Using the listing below, retype exactly the lines starting at the one with "destruct chan; simpl;" and ending at the one with "pose proof (lt_not_le", and include both.

- [Data]:
******

(** When the check returns. *)
Lemma checkCopySyntax_cases (args : list string) :
  checkCopySyntax args = Proceeds
  <-> (2 <= List.length args)%nat /\ hd "" args <> "help"
      /\ exists URLs, args2URLs args = Ok URLs /\ acceptable URLs.
Proof.
  unfold checkCopySyntax.
  destruct (Z.ltb_spec (Z.of_nat (List.length args)) 2) as [Hl|Hl]; simpl.
  { split; [discriminate | intros [H _]; lia]. }
  destruct (String.eqb_spec (hd "" args) "help") as [Eh|Eh].
  { split; [discriminate | intros (_ & H & _); contradiction]. }
  destruct (args2URLs args) as [URLs|err].
  2: { split; [discriminate | intros (_ & _ & U & HU & _); discriminate]. }
  assert (Hrest :
    match URLs with
    | [] => OutOfRange
    | _ =>
        if isURLRecursive (last URLs "") then Fatal (TargetRecursive (last URLs ""))
        else
          match guessCopyURLType (Slice (removelast URLs)) (last URLs "") with
          | copyURLsTypeA => Proceeds
          | copyURLsTypeB => Proceeds
          | copyURLsTypeC => checkRecursiveSources (removelast URLs)
          | copyURLsTypeD =>
              if negb (isTargetURLDir (last URLs ""))
              then Fatal (TargetNotDirectory (last URLs ""))
              else Proceeds
          | copyURLsTypeInvalid => Fatal InvalidArguments
          end
    end = Proceeds <-> acceptable URLs).
  { unfold acceptable.
    destruct URLs as [|u URLs'].
    { split; [discriminate | intros [H _]; congruence]. }
    cbv match.
    assert (Hne : u :: URLs' <> []) by discriminate.
    set (URLs := u :: URLs') in *. clearbody URLs.
    set (tgt := last URLs "").
    set (srcs := removelast URLs).
    destruct (isURLRecursive tgt) eqn:Et.
    { split; [discriminate | intros (_ & H & _); discriminate]. }
    destruct (String.eqb_spec (TrimSpace tgt) "") as [Eb|Eb].
    { rewrite (proj2 (guess_invalid_cases (Slice srcs) tgt)
                 (or_introl Eb)).
      split; [discriminate | intros (_ & _ & H & _); contradiction]. }
    destruct srcs as [|s [|s' srcs']] eqn:Es.
    - rewrite (guess_not_single [] tgt Eb) by (simpl; lia).
      destruct (isTargetURLDir tgt) eqn:Ed; simpl.
      + split; [|reflexivity]. intros _.
        split; [exact Hne|]. split; [reflexivity|]. split; [exact Eb|].
        split; [intros s0 Hs0; discriminate | reflexivity].
      + split; [discriminate|]. intros (_ & _ & _ & _ & H).
        specialize (H ltac:(simpl; lia)). discriminate.
    - rewrite (guess_single s tgt Eb).
      destruct (isURLRecursive s) eqn:Er.
      + simpl.
        destruct (url2Stat (stripRecursiveURL s)) as [[clnt c]|err] eqn:Est.
        * destruct (FileMode.IsRegular (Type_ c)) eqn:Ec.
          -- split; [discriminate|]. intros (_ & _ & _ & H & _).
             destruct (H s eq_refl Er) as (clnt' & c' & E' & Hc').
             congruence.
          -- split; [|reflexivity]. intros _.
             split; [exact Hne|]. split; [reflexivity|]. split; [exact Eb|].
             split.
             ++ intros s0 [= <-] _. exists clnt, c. auto.
             ++ simpl. intros H. congruence.
        * split; [discriminate|]. intros (_ & _ & _ & H & _).
          destruct (H s eq_refl Er) as (clnt' & c' & E' & Hc').
          congruence.
      + assert (Hgoal : Proceeds = Proceeds <->
                  URLs <> [] /\ false = false /\ TrimSpace tgt <> ""
                  /\ (forall s0, [s] = [s0] -> isURLRecursive s0 = true ->
                        exists clnt c,
                          url2Stat (stripRecursiveURL s0) = Ok (clnt, c)
                          /\ FileMode.IsRegular (Type_ c) = false)
                  /\ (List.length [s] <> 1%nat -> isTargetURLDir tgt = true)).
        { split; [|reflexivity]. intros _.
          split; [exact Hne|]. split; [reflexivity|]. split; [exact Eb|].
          split.
          - intros s0 [= <-] Hr0. congruence.
          - simpl. intros H. congruence. }
        destruct (isTargetURLDir tgt); exact Hgoal.
    - rewrite (guess_not_single (s :: s' :: srcs') tgt Eb) by (simpl; lia).
      destruct (isTargetURLDir tgt) eqn:Ed; simpl.
      + split; [|reflexivity]. intros _.
        split; [exact Hne|]. split; [reflexivity|]. split; [exact Eb|].
        split; [intros s0 Hs0; discriminate | reflexivity].
      + split; [discriminate|]. intros (_ & _ & _ & _ & H).
        specialize (H ltac:(simpl; lia)). discriminate. }
  rewrite Hrest. split.
  - intros H. repeat split; [lia | exact Eh | exists URLs; auto].
  - intros (_ & _ & U & [= <-] & H). exact H.
Qed.


(** A recursive source that is neither a regular file nor a directory
    (a symbolic link, a device) passes the check, which rejects regular
    files only, and its plan is then the single error
    [errSourceIsNotDir]: nothing is copied. *)
Theorem checkCopySyntax_passes_what_typeC_rejects
  (args : list string) (s t : string) clnt c :
  (2 <= List.length args)%nat -> hd "" args <> "help" ->
  args2URLs args = Ok [s; t] ->
  isURLRecursive s = true -> isURLRecursive t = false ->
  TrimSpace t <> "" ->
  url2Stat (stripRecursiveURL s) = Ok (clnt, c) ->
  FileMode.IsRegular (Type_ c) = false ->
  FileMode.IsDir (Type_ c) = false ->
  checkCopySyntax args = Proceeds
  /\ prepareCopyURLs (Slice [s]) t
     = ([errorURLs (errSourceIsNotDir (stripRecursiveURL s))], Closed).
Proof.
  intros Hl Hh Ha Hs Ht Hb Hst Hr Hd. split.
  - apply checkCopySyntax_cases.
    repeat split; try assumption. exists [s; t]. split; [exact Ha|].
    unfold acceptable. simpl.
    repeat split; try assumption; try discriminate.
    + intros s0 [= <-] _. exists clnt, c. auto.
    + intros H. congruence.
  - unfold prepareCopyURLs. rewrite (guess_single s t Hb), Hs. simpl.
    unfold prepareCopyURLsTypeC. rewrite Hs. simpl. rewrite Hst, Hd.
    reflexivity.
Qed.

End WithBackend.

End CpSyntaxFacts.

(** ** More of the mirror file: what the oracle and the engine never do *)

Module MirrorRuns.
Import GoStrings Client Mirror StringOrder OracleFacts EngineFacts.

Section WithBackend.
Context {B : Backend}.

Lemma isAvailable_loop_cursor (force : bool) (u e : string) (srcType srcSize : Z) :
  forall chan cur okv cont b o',
    isAvailable_loop force u e srcType srcSize chan cur okv cont
    = (Returns (b, None), o') ->
    url o' = u /\ (reachedEOF o' = true \/ le e (current o')).
Proof.
  induction chan as [|ev rest IH]; intros cur okv cont b o' H; simpl in H;
    (destruct (e <? cur)%string eqn:Elt;
     [ injection H as _ <-; simpl; split; [reflexivity|];
       right; apply lt_le; exact Elt
     | destruct (e =? cur)%string eqn:Eeq;
       [ apply String.eqb_eq in Eeq; subst cur;
         destruct (EvContent cont) as [tgt|]; [|discriminate];
         destruct (_ && negb (FileMode.IsRegular _));
         [discriminate|];
         destruct (_ && negb (_ =? _));
         [destruct (negb force); [discriminate|]|];
         injection H as _ <-; simpl; split; try reflexivity;
         right; apply le_refl
       | ] ]).
  - injection H as _ <-. simpl. auto.
  - destruct (EvErr ev); [discriminate|].
    destruct (EvContent ev) as [c|]; [|discriminate].
    eapply IH. exact H.
Qed.

(** The cursor never rewinds: after a call that returned without error,
    a call about any path below the one just asked answers "not
    available" without error and leaves the closure as it is, whatever
    the listing holds at that path. *)
Theorem isAvailable_never_rewinds (force force' : bool) (o o' : oracle)
  (suffix suffix' : string) (srcType srcSize srcType' srcSize' : Z) (b : bool) :
  isAvailable force o suffix srcType srcSize = (Returns (b, None), o') ->
  lt (urlJoinPath (url o) suffix') (urlJoinPath (url o) suffix) ->
  isAvailable force' o' suffix' srcType' srcSize' = (Returns (false, None), o').
Proof.
  unfold isAvailable at 1. intros H Hlt.
  assert (Hc : url o' = url o
               /\ (reachedEOF o' = true \/
                   le (urlJoinPath (url o) suffix) (current o'))).
  { destruct (reachedEOF o) eqn:Eof.
    - injection H as _ <-. auto.
    - eapply isAvailable_loop_cursor. exact H. }
  destruct Hc as [Hu [Heof | Hle]]; unfold isAvailable.
  - rewrite Heof. reflexivity.
  - destruct (reachedEOF o') eqn:Eof; [reflexivity|].
    pose proof (lt_le_trans _ _ _ Hlt Hle) as Hlt'.
    destruct o' as [u' chan cur eof okv cont]. simpl in *. subst eof u'.
    destruct chan; simpl; unfold lt in Hlt'; rewrite Hlt'; reflexivity.
Qed.

(** Once a call has found the channel closed, that call and every later
    one, whatever it asks, answer "not available" without error. *)
Theorem isAvailable_sticky_end (force : bool) (o : oracle)
  (suffix : string) (srcType srcSize : Z) (qs : list (string * Z * Z)) :
  reachedEOF o = false -> ch o = [] ->
  lt (current o) (urlJoinPath (url o) suffix) ->
  askAll force o ((suffix, srcType, srcSize) :: qs)
  = repeat (Returns (false, None)) (S (List.length qs)).
Proof.
  intros Heof Hch Hlt.
  assert (Hend : forall o1, reachedEOF o1 = true ->
            askAll force o1 qs = repeat (Returns (false, None)) (List.length qs)).
  { induction qs as [|[[s t] z] qs IH]; intros o1 H1; simpl; [reflexivity|].
    unfold isAvailable. rewrite H1. f_equal. apply IH. exact H1. }
  simpl. unfold isAvailable. rewrite Heof, Hch. simpl.
  pose proof (lt_not_le _ _ Hlt) as Hn. unfold le in Hn.
  destruct (urlJoinPath (url o) suffix <? current o)%string eqn:E1.
  - exfalso. apply (lt_irrefl (current o)).
    eapply lt_trans; [exact Hlt | exact E1].
  - rewrite (String.eqb_sym _ (current o)), (lt_neq _ _ Hlt).
    f_equal. apply Hend. reflexivity.
Qed.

******

- [Output for this exercise]:
    destruct chan; simpl; unfold lt in Hlt'; rewrite Hlt'; reflexivity.
Qed.

(** Once a call has found the channel closed, that call and every later
    one, whatever it asks, answer "not available" without error. *)
Theorem isAvailable_sticky_end (force : bool) (o : oracle)
  (suffix : string) (srcType srcSize : Z) (qs : list (string * Z * Z)) :
  reachedEOF o = false -> ch o = [] ->
  lt (current o) (urlJoinPath (url o) suffix) ->
  askAll force o ((suffix, srcType, srcSize) :: qs)
  = repeat (Returns (false, None)) (S (List.length qs)).
Proof.
  intros Heof Hch Hlt.
  assert (Hend : forall o1, reachedEOF o1 = true ->
            askAll force o1 qs = repeat (Returns (false, None)) (List.length qs)).
  { induction qs as [|[[s t] z] qs IH]; intros o1 H1; simpl; [reflexivity|].
    unfold isAvailable. rewrite H1. f_equal. apply IH. exact H1. }
  simpl. unfold isAvailable. rewrite Heof, Hch. simpl.
  pose proof (lt_not_le _ _ Hlt) as Hn. unfold le in Hn.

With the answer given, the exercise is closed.